The Hazara People
Kayla D., Kyle Y., Riley L., Alexa D., and Nathan R.
Who are the Hazaras?
- The Hazaras are Persian-speaking (Hazaragi) people who mainly live in an isolated region in Afghanistan’s central highlands known as Hazarajat--their heartland; their inhabitance of that region was not entirely by choice.
- The Hazara people are thought to have several affinities with the Mongols, including physical appearance, language, and kinship system; they believe themselves to be descendants of the Turko-Mongol tribes of Asia. Their Asian features also have separated them in a de facto lower caste.
- They account for 10-15 percent or possibly up to one-fifth of the Afghanistan population and make up the third largest ethnic group in that country; the Hazaras were the largest ethnic group in Afghanistan before the 19th century.
- They have long been branded outsiders and they are largely Shiite Muslims in an overwhelmingly Sunni Muslim country. Despite having a reputation for industriousness, the Hazaras have been denied the right to work all but the most menial jobs.
- The Hazaras have been the most repressed ethnic minority group in the state.
- The plight of the Hazaras has gone on for countless years and these people are often displaced from their origins due to the relentless persecution they must undergo.
- In short, the Hazaras can be considered the outsiders of the Afghan population.
What do they believe?
- Hazaras believe in common rural superstitions, such as the evil eye, ghosts, and superstitions involving animals and nighttime.
- They also enjoy storytelling, sharing tales of their history, ancestors, and heroes; they have many proverbs: “The sons of wolves will be wolves.” (Children will be like their parents.)
- The Hazaras are Shiite Muslims, which is one of the two major Islamic sects.
- They typically celebrate their religious holidays by going to the mosque for group prayers and will subsequently return home to large meals with their family and relatives.
- As Shiite Muslims, Hazaras celebrate two major Islamic holidays: Eid al-Fitr and Eid-al-Adha.
- Eid al-Fitr is a three-day celebration that comes after a month of fasting known as Ramadan and Eid al-Adha commemorates the willingness of Abraham to obey God’s command and sacrifice his son, Isaac.
How are they treated by the majority Pashtun culture of Afghanistan?
- They are ostracized by the majority Pashtun culture of Afghanistan. The ruling Taliban--mostly fundamentalist Sunni, ethnic Pashtuns--saw Hazaras as infidels, animals, and inferiors.
- Although they have done a bit better since the Taliban regime was toppled in 2001 by a US-led invasion of Afghanistan (retaliation for 9/11), the Hazaras had largely suffered from severe political, social, and economic repression from the 1880s onwards.
- For example, some methods of persecution include the issuing of unwarranted taxes, assaults on Hazara women, massacres, looting and pillaging of homes, and enslavement of Hazara people.
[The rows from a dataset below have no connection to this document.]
Definition highest_mutation (m : Memory) (c : Z * Z → option (Z * Entry)) : Z :=
  foldl (λ high s, Z.max high (saved_mutation s)) (mutation_of m) (records m c).

Definition highest_discovery (m : Memory) (c : Z * Z → option (Z * Entry)) : Z :=
  match newest m c with Some s => saved_discovery s | None => discovery_of m end.

Lemma foldl_max {A} (key : A → Z) l z :
  z ≤ foldl (λ high s, Z.max high (key s)) z l ∧ ∀ x, x ∈ l → key x ≤ foldl (λ high s, Z.max high (key s)) z l.
Proof.
  revert z. induction l as [|y l IH]; intros z; cbn; [split; [lia | by intros ? ?%elem_of_nil]|].
  destruct (IH (Z.max z (key y))) as [IH1 IH2]. split; [lia|]. intros x [->|Hx]%elem_of_cons; [lia | auto].
Qed.

Lemma highest_bounds m c own r :
  sound_with m c own → r ∈ records m c →
  saved_serial r ≤ highest_serial m c ∧ saved_mutation r ≤ highest_mutation m c ∧
  saved_discovery r ≤ highest_discovery m c.
Proof.
  intros H Hr. split_and!.
  - unfold highest_serial. destruct (last (records m c)) as [x|] eqn:E.
    + pose proof (ordered_last saved_serial _ x r (sort_by_ordered _ _) E Hr). lia.
    + apply last_None in E. rewrite E in Hr. by apply elem_of_nil in Hr.
  - by apply (foldl_max saved_mutation).
  - unfold highest_discovery. pose proof (newest_spec m c own H) as N. destruct (newest m c); [by apply N|].
    specialize (N r Hr). lia.
Qed.

Lemma highest_counters m c own :
  sound_with m c own →
  serial_of m ≤ highest_serial m c ∧ mutation_of m ≤ highest_mutation m c ∧ discovery_of m ≤ highest_discovery m c.
Proof.
  intros H. split_and!.
  - unfold highest_serial. case_match; lia.
  - apply (foldl_max saved_mutation).
  - unfold highest_discovery. pose proof (newest_spec m c own H) as N. destruct (newest m c); [apply N | lia].
Qed.

(** ** The last stores *)

(** The loops are done: what is left is to advance the counters. *)
Record repaired (m m' : Memory) (c c' : Z * Z → option (Z * Entry)) : Prop := {
  rp_words : ∀ a, (∀ q h f, a ≠ SlotAt q h f) → (∀ q h f, a ≠ DescriptorAt q h f) → (∀ q, a ≠ QueueAt q QUsed) → m' a = m a;
  rp_rest : ∀ k, cell k → at_rest m' k (c' k);
  rp_entry : ∀ k st e, cell k → c' k = Some (st, e) → ∃ r, r ∈ records m c ∧ cell_of r = k ∧ sv_entry r = e;
  rp_guest : ∀ q, q ∈ all_queues → interrupted m' q = false;
}.

Lemma newest_unique m c own n r :
  sound_with m c own → newest m c = Some n → r ∈ records m c → saved_discovery n ≤ saved_discovery r → r = n.
Proof.
  intros H E Hr Hd. pose proof (newest_spec m c own H) as N. rewrite E in N. destruct N as (Hn & _ & Hmax).
  specialize (Hmax r Hr). destruct (record_at m c own r H Hr) as (K1 & C1 & I1).
  destruct (record_at m c own n H Hn) as (K2 & C2 & I2). destruct (decide (cell_of r = cell_of n)) as [Ec|Hne].
  - rewrite Ec in C1, I1. destruct r, n. cbn in *. congruence.
  - destruct (so_distinct _ _ _ H _ _ _ _ _ _ K1 K2 Hne C1 C2) as [D _]. unfold saved_discovery in *. lia.
Qed.

Definition advance_discovery (m : Memory) (c : Z * Z → option (Z * Entry)) : Op unit :=
  match newest m c with
  | Some n => Carrier_finish_discovery (en_request (sv_entry n)) (saved_discovery n)
  | None => mret tt
  end.

(** Discovery owns the available cursor. *)
Lemma advance_discovery_always m c own m' c' :
  sound_with m c own → sound_with m' c' own → repaired m m' c c' →
  always (λ m, sound m own) (advance_discovery m c) m'
    (λ res m'', res = Ok tt ∧ sound_with m'' c' own ∧ discovery_of m'' = highest_discovery m c ∧
       (∀ k st e, cell k → c' k = Some (st, e) → discovery_of m'' ≤ en_discovery e →
          m'' (HeaderAt (HAvailable k.1)) = wrapping_add 16 (rq_available (en_request e)) 1) ∧
       ∀ a, a ≠ HeaderAt HDiscovery → (∀ q, a ≠ HeaderAt (HAvailable q)) → m'' a = m' a).
Proof.
  intros H H' [W Hr He Hg]. pose proof (newest_spec m c own H) as N.
  assert (HP : ∀ m, sound_with m c' own → sound m own) by (intros m0 ?; by exists c').
  assert (Hu : ∀ n k st e, newest m c = Some n → cell k → c' k = Some (st, e) → saved_discovery n ≤ en_discovery e →
    cell_of n = k ∧ sv_entry n = e).
  { intros n k st e E Hk Hc Hd. destruct (He k st e Hk Hc) as (r & Hr' & <- & <-). by rewrite (newest_unique m c own n r H E Hr' Hd). }
  unfold advance_discovery, highest_discovery. destruct (newest m c) as [n|] eqn:E.
  - destruct N as (Hn & Hd & _). destruct (record_at m c own n H Hn) as (Hk & _). cbn [cell_of] in Hk.
    set (q := rq_queue (en_request (sv_entry n))) in *. set (v := wrapping_add 16 (rq_available (en_request (sv_entry n))) 1).
    assert (H1 := store_discovery m' c' own (saved_discovery n) H' ltac:(by rewrite W)). set (m1 := run_store m' _) in *.
    assert (H2 : sound_with (run_store m1 (HeaderAt (HAvailable q), v)) c' own).
    { apply store_available; [done | apply Hk | unfold v, wrapping_add; apply Z.mod_pos_bound; lia|].
      intros h st e Hk' Hc' Hd'. unfold m1 in Hd'. rewrite run_store_eq in Hd'.
      by destruct (Hu n _ _ _ eq_refl Hk' Hc' Hd') as [_ <-]. }
    unfold Carrier_finish_discovery. fold q v. apply always_store; [by apply HP|]. apply always_store_last; [by apply HP..|].
    split_and!; try done.
    + intros k st e Hk' Hc' Hd'. rewrite run_store_ne, run_store_eq in Hd' by done.
      destruct (Hu n _ _ _ eq_refl Hk' Hc' Hd') as [<- <-]. cbn [cell_of fst]. fold q v. by rewrite run_store_eq.
    + intros a Ha1 Ha2. unfold m1. by rewrite !run_store_ne.
  - apply always_ret; [by apply HP|]. split_and!; try done; [by apply W|]. intros k st e Hk Hc Hd.
    destruct (He k st e Hk Hc) as (r & Hr' & <- & <-). specialize (N r Hr'). rewrite W in Hd by done. unfold saved_discovery in N. lia.
Qed.

Definition advance_counters {A} (m : Memory) (c : Z * Z → option (Z * Entry)) (f : Z → A) : Op A :=
  store (HeaderAt HSerial) (highest_serial m c);;
  store (HeaderAt HMutation) (highest_mutation m c);;
  published ← Carrier_published;
  mret (f published).

Lemma advance_counters_always {A} m c own m' c' m'' (f : Z → A) :
  sound_with m c own → sound_with m'' c' own → repaired m m' c c' →
  discovery_of m'' = highest_discovery m c →
  (∀ k st e, cell k → c' k = Some (st, e) → discovery_of m'' ≤ en_discovery e →
    m'' (HeaderAt (HAvailable k.1)) = wrapping_add 16 (rq_available (en_request e)) 1) →
  (∀ a, a ≠ HeaderAt HDiscovery → (∀ q, a ≠ HeaderAt (HAvailable q)) → m'' a = m' a) →
  always (λ m, sound m own) (advance_counters m c f) m''
    (λ res m4, res = Ok (f (published_of m)) ∧ quiet m4 own ∧ serial_of m4 = highest_serial m c ∧
       mutation_of m4 = highest_mutation m c ∧ discovery_of m4 = highest_discovery m c ∧
       published_of m4 = published_of m).
Proof.
  intros H H' [W Hr He Hg] Ed Hcur W'. assert (HP : ∀ m, sound_with m c' own → sound m own) by (intros m0 ?; by exists c').
  destruct (highest_counters m c own H) as (B1 & B2 & B3).
  assert (H1 := store_serial m'' c' own (highest_serial m c) H' ltac:(by rewrite W', W)). set (m1 := run_store m'' _) in *.
  assert (H2 : sound_with (run_store m1 (HeaderAt HMutation, highest_mutation m c)) c' own).
  { apply store_mutation; [done|]. unfold m1. words_of. by rewrite W', W. }
  set (m2 := run_store m1 _) in *.
  assert (Ep : published_of m2 = published_of m) by (unfold m2, m1; words_of; by rewrite W', W).
  unfold advance_counters. apply always_store; [by apply HP|]. apply always_store; [by apply HP|].
  change (run_store (run_store m'' _) (HeaderAt HMutation, highest_mutation m c)) with m2.
  unfold Carrier_published. apply always_load. rewrite Ep. apply always_ret; [by apply HP|].
  assert (E1 : serial_of m2 = highest_serial m c) by (unfold m2, m1; by words_of).
  assert (E2 : mutation_of m2 = highest_mutation m c) by (unfold m2; by words_of).
  assert (E3 : discovery_of m2 = highest_discovery m c) by (unfold m2, m1; by words_of).
  assert (E4 : ∀ q, m2 (HeaderAt (HAvailable q)) = m'' (HeaderAt (HAvailable q))) by (intros; unfold m2, m1; by words_of).
  assert (W2 : ∀ a, (∀ f, a ≠ HeaderAt f) → m2 a = m' a).
  { intros a Ha. unfold m2, m1. rewrite !run_store_ne by done. by apply W'. }
  split_and!; try done. exists c'. split; [done| |].
  - intros k Hk. specialize (Hr k Hk). unfold settled. destruct (c' k) as [[st e]|] eqn:Hc; [|done].
    destruct (He k st e Hk Hc) as (r & Hr' & _ & <-). destruct (highest_bounds m c own r H Hr') as (L1 & L2 & L3).
    destruct Hr as [R1 R2]. rewrite E1, E2, E3, E4, W2 by done. split_and!; try done. intros Hd. eapply Hcur; [done | done|]. by rewrite Ed.
  - intros q Hq Hv. specialize (Hg q (proj2 (elem_of_range _ _) Hq)). rewrite <- (interrupted_same m' m2) in Hg by (by apply W2).
    unfold interrupted in Hg. by rewrite Hv in Hg.
Qed.

Lemma finished_pending m c own m1 c1 r :
  sound_with m c own → r ∈ records m c → finished all_queues m m1 c c1 → pending m m1 c1 r.
Proof.
  intros H Hr [F1 F2 F3 F4 F5 F6]. destruct (record_at m c own r H Hr) as (Hk & Hc & Hi). split; [auto|].
  intros Hn. by rewrite F3, F4.
Qed.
In fact, 60% of the Hazara population were massacred in 1893.
- Even today, the Hazaras still struggle with injustices (discrimination, ethnic cleansing and genocide) that have plagued them for much of the last century and they remain impoverished; they compose the lowest rung in Afghan society.
Why are they treated this way?
- The Hazaras do not conform to the conventional/standard beliefs and/or practices of the majority of the Afghan population.
- They do not look the way Afghans should look and do not worship the way Muslims should worship according to the Taliban and Pashtun who were Sunni Muslims; Hazaras are Shiite Muslims, and Sunni and Shiite are the two major branches of Islam.
- Hazaras are mistreated and persecuted because the Pashtun and the Taliban consider it their duty to degrade the “infidels.”
- Being Shia Muslims means their religion has also made them targets, as Sunni Islamist insurgencies have raged in southern Asia. Radical Sunnis consider them heretics; others warned that the violence that begins with the Hazaras will affect the whole Afghanistan.
- It is often claimed that Hazaras are the descendants of Genghis Khan and the Mongol soldiers that invaded Afghanistan in the 13th century”- bad past/bloodline/reputation for violence.